Stored data entries
----

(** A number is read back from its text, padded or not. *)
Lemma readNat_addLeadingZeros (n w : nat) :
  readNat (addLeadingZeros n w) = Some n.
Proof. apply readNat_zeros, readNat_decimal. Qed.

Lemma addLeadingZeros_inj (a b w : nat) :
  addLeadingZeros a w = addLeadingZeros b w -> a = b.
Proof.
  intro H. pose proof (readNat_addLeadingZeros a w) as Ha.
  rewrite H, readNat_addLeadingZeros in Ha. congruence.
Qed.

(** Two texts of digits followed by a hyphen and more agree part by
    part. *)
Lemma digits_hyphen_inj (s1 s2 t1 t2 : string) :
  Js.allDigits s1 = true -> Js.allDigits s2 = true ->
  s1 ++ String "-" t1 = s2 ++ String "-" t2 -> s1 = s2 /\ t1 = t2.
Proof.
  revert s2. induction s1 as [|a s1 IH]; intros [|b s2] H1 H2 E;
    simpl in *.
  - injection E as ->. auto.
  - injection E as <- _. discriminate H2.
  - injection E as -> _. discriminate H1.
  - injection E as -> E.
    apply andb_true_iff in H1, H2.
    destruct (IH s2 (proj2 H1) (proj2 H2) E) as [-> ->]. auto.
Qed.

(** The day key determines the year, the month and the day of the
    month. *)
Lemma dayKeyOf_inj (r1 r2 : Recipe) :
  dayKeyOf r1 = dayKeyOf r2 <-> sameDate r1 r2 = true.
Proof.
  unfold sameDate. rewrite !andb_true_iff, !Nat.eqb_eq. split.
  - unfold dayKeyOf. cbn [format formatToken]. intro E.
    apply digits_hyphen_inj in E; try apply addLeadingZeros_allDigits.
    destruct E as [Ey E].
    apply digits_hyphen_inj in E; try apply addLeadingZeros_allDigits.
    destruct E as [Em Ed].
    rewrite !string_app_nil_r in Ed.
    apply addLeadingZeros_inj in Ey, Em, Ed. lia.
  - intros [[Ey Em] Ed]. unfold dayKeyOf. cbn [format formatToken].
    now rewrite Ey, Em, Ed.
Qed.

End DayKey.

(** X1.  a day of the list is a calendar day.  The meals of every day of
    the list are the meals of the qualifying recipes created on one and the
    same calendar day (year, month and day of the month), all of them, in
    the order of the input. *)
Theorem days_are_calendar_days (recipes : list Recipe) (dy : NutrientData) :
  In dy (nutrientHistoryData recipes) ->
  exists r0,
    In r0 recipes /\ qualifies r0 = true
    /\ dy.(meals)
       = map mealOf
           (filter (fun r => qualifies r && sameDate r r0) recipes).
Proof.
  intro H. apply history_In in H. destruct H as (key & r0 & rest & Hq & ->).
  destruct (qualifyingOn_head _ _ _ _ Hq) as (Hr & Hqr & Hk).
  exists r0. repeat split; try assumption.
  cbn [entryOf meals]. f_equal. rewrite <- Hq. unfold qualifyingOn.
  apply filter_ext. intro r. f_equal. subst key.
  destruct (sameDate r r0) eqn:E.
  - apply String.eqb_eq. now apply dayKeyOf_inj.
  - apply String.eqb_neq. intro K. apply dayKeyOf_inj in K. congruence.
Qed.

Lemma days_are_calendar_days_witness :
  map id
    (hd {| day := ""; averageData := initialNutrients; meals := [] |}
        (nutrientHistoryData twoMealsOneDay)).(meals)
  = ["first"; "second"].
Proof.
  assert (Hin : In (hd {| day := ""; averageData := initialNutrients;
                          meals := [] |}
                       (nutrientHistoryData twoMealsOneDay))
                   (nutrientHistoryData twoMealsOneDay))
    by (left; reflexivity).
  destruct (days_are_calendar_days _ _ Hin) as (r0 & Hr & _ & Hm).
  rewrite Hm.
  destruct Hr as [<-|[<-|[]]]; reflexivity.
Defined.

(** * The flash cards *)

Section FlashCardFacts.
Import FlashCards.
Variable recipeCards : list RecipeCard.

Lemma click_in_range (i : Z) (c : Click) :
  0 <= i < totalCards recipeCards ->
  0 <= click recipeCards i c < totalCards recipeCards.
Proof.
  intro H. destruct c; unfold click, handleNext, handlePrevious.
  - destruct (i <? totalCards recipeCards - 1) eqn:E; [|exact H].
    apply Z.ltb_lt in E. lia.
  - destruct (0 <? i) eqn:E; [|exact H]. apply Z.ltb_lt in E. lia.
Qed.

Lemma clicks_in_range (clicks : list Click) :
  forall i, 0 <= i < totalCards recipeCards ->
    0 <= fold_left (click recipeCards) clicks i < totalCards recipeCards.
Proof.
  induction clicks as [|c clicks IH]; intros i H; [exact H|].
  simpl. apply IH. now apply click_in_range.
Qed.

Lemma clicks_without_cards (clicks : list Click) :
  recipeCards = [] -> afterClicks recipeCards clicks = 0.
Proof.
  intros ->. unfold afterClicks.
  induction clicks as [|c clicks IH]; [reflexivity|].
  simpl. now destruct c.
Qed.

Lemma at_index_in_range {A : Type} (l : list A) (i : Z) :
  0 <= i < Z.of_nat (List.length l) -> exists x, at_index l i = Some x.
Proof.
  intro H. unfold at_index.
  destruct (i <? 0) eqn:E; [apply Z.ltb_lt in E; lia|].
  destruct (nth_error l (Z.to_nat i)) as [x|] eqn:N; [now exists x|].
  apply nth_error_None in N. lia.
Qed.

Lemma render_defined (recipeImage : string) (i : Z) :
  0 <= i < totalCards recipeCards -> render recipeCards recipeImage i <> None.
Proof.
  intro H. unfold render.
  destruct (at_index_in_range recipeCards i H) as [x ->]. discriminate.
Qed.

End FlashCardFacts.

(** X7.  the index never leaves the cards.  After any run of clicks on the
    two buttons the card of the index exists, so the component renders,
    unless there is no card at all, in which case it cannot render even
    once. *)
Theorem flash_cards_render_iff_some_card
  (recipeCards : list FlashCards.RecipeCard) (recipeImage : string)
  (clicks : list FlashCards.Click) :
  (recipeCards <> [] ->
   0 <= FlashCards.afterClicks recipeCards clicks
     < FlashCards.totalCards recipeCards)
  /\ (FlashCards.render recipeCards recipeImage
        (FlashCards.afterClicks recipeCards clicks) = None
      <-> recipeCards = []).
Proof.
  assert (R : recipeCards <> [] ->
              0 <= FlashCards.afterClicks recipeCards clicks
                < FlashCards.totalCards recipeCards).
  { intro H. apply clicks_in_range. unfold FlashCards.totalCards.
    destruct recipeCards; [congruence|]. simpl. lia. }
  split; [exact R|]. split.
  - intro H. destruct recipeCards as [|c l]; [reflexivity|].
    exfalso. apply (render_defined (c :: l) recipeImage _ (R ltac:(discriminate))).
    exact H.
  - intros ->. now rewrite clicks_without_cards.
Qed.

----

Problem to work on
The full set of entries should appear again, unchanged, line by line.

Completed task
(** A number is read back from its text, padded or not. *)
Lemma readNat_addLeadingZeros (n w : nat) :
  readNat (addLeadingZeros n w) = Some n.
Proof. apply readNat_zeros, readNat_decimal. Qed.

Lemma addLeadingZeros_inj (a b w : nat) :
  addLeadingZeros a w = addLeadingZeros b w -> a = b.
Proof.
  intro H. pose proof (readNat_addLeadingZeros a w) as Ha.
  rewrite H, readNat_addLeadingZeros in Ha. congruence.
Qed.

(** Two texts of digits followed by a hyphen and more agree part by
    part. *)
Lemma digits_hyphen_inj (s1 s2 t1 t2 : string) :
  Js.allDigits s1 = true -> Js.allDigits s2 = true ->
  s1 ++ String "-" t1 = s2 ++ String "-" t2 -> s1 = s2 /\ t1 = t2.
Proof.
  revert s2. induction s1 as [|a s1 IH]; intros [|b s2] H1 H2 E;
    simpl in *.
  - injection E as ->. auto.
  - injection E as <- _. discriminate H2.
  - injection E as -> _. discriminate H1.
  - injection E as -> E.
    apply andb_true_iff in H1, H2.
    destruct (IH s2 (proj2 H1) (proj2 H2) E) as [-> ->]. auto.
Qed.

(** The day key determines the year, the month and the day of the
    month. *)
Lemma dayKeyOf_inj (r1 r2 : Recipe) :
  dayKeyOf r1 = dayKeyOf r2 <-> sameDate r1 r2 = true.
Proof.
  unfold sameDate. rewrite !andb_true_iff, !Nat.eqb_eq. split.
  - unfold dayKeyOf. cbn [format formatToken]. intro E.
    apply digits_hyphen_inj in E; try apply addLeadingZeros_allDigits.
    destruct E as [Ey E].
    apply digits_hyphen_inj in E; try apply addLeadingZeros_allDigits.
    destruct E as [Em Ed].
    rewrite !string_app_nil_r in Ed.
    apply addLeadingZeros_inj in Ey, Em, Ed. lia.
  - intros [[Ey Em] Ed]. unfold dayKeyOf. cbn [format formatToken].
    now rewrite Ey, Em, Ed.
Qed.

End DayKey.

(** X1.  a day of the list is a calendar day.  The meals of every day of
    the list are the meals of the qualifying recipes created on one and the
    same calendar day (year, month and day of the month), all of them, in
    the order of the input. *)
Theorem days_are_calendar_days (recipes : list Recipe) (dy : NutrientData) :
  In dy (nutrientHistoryData recipes) ->
  exists r0,
    In r0 recipes /\ qualifies r0 = true
    /\ dy.(meals)
       = map mealOf
           (filter (fun r => qualifies r && sameDate r r0) recipes).
Proof.
  intro H. apply history_In in H. destruct H as (key & r0 & rest & Hq & ->).
  destruct (qualifyingOn_head _ _ _ _ Hq) as (Hr & Hqr & Hk).
  exists r0. repeat split; try assumption.
  cbn [entryOf meals]. f_equal. rewrite <- Hq. unfold qualifyingOn.
  apply filter_ext. intro r. f_equal. subst key.
  destruct (sameDate r r0) eqn:E.
  - apply String.eqb_eq. now apply dayKeyOf_inj.
  - apply String.eqb_neq. intro K. apply dayKeyOf_inj in K. congruence.
Qed.

Lemma days_are_calendar_days_witness :
  map id
    (hd {| day := ""; averageData := initialNutrients; meals := [] |}
        (nutrientHistoryData twoMealsOneDay)).(meals)
  = ["first"; "second"].
Proof.
  assert (Hin : In (hd {| day := ""; averageData := initialNutrients;
                          meals := [] |}
                       (nutrientHistoryData twoMealsOneDay))
                   (nutrientHistoryData twoMealsOneDay))
    by (left; reflexivity).
  destruct (days_are_calendar_days _ _ Hin) as (r0 & Hr & _ & Hm).
  rewrite Hm.
  destruct Hr as [<-|[<-|[]]]; reflexivity.
Defined.

(** * The flash cards *)

Section FlashCardFacts.
Import FlashCards.
Variable recipeCards : list RecipeCard.

Lemma click_in_range (i : Z) (c : Click) :
  0 <= i < totalCards recipeCards ->
  0 <= click recipeCards i c < totalCards recipeCards.
Proof.
  intro H. destruct c; unfold click, handleNext, handlePrevious.
  - destruct (i <? totalCards recipeCards - 1) eqn:E; [|exact H].
    apply Z.ltb_lt in E. lia.
  - destruct (0 <? i) eqn:E; [|exact H]. apply Z.ltb_lt in E. lia.
Qed.

Lemma clicks_in_range (clicks : list Click) :
  forall i, 0 <= i < totalCards recipeCards ->
    0 <= fold_left (click recipeCards) clicks i < totalCards recipeCards.
Proof.
  induction clicks as [|c clicks IH]; intros i H; [exact H|].
  simpl. apply IH. now apply click_in_range.
Qed.

Lemma clicks_without_cards (clicks : list Click) :
  recipeCards = [] -> afterClicks recipeCards clicks = 0.
Proof.
  intros ->. unfold afterClicks.
  induction clicks as [|c clicks IH]; [reflexivity|].
  simpl. now destruct c.
Qed.

Lemma at_index_in_range {A : Type} (l : list A) (i : Z) :
  0 <= i < Z.of_nat (List.length l) -> exists x, at_index l i = Some x.
Proof.
  intro H. unfold at_index.
  destruct (i <? 0) eqn:E; [apply Z.ltb_lt in E; lia|].
  destruct (nth_error l (Z.to_nat i)) as [x|] eqn:N; [now exists x|].
  apply nth_error_None in N. lia.
Qed.

Lemma render_defined (recipeImage : string) (i : Z) :
  0 <= i < totalCards recipeCards -> render recipeCards recipeImage i <> None.
Proof.
  intro H. unfold render.
  destruct (at_index_in_range recipeCards i H) as [x ->]. discriminate.
Qed.

End FlashCardFacts.

(** X7.  the index never leaves the cards.  After any run of clicks on the
    two buttons the card of the index exists, so the component renders,
    unless there is no card at all, in which case it cannot render even
    once. *)
Theorem flash_cards_render_iff_some_card
  (recipeCards : list FlashCards.RecipeCard) (recipeImage : string)
  (clicks : list FlashCards.Click) :
  (recipeCards <> [] ->
   0 <= FlashCards.afterClicks recipeCards clicks
     < FlashCards.totalCards recipeCards)
  /\ (FlashCards.render recipeCards recipeImage
        (FlashCards.afterClicks recipeCards clicks) = None
      <-> recipeCards = []).
Proof.
  assert (R : recipeCards <> [] ->
              0 <= FlashCards.afterClicks recipeCards clicks
                < FlashCards.totalCards recipeCards).
  { intro H. apply clicks_in_range. unfold FlashCards.totalCards.
    destruct recipeCards; [congruence|]. simpl. lia. }
  split; [exact R|]. split.
  - intro H. destruct recipeCards as [|c l]; [reflexivity|].
    exfalso. apply (render_defined (c :: l) recipeImage _ (R ltac:(discriminate))).
    exact H.
  - intros ->. now rewrite clicks_without_cards.
Qed.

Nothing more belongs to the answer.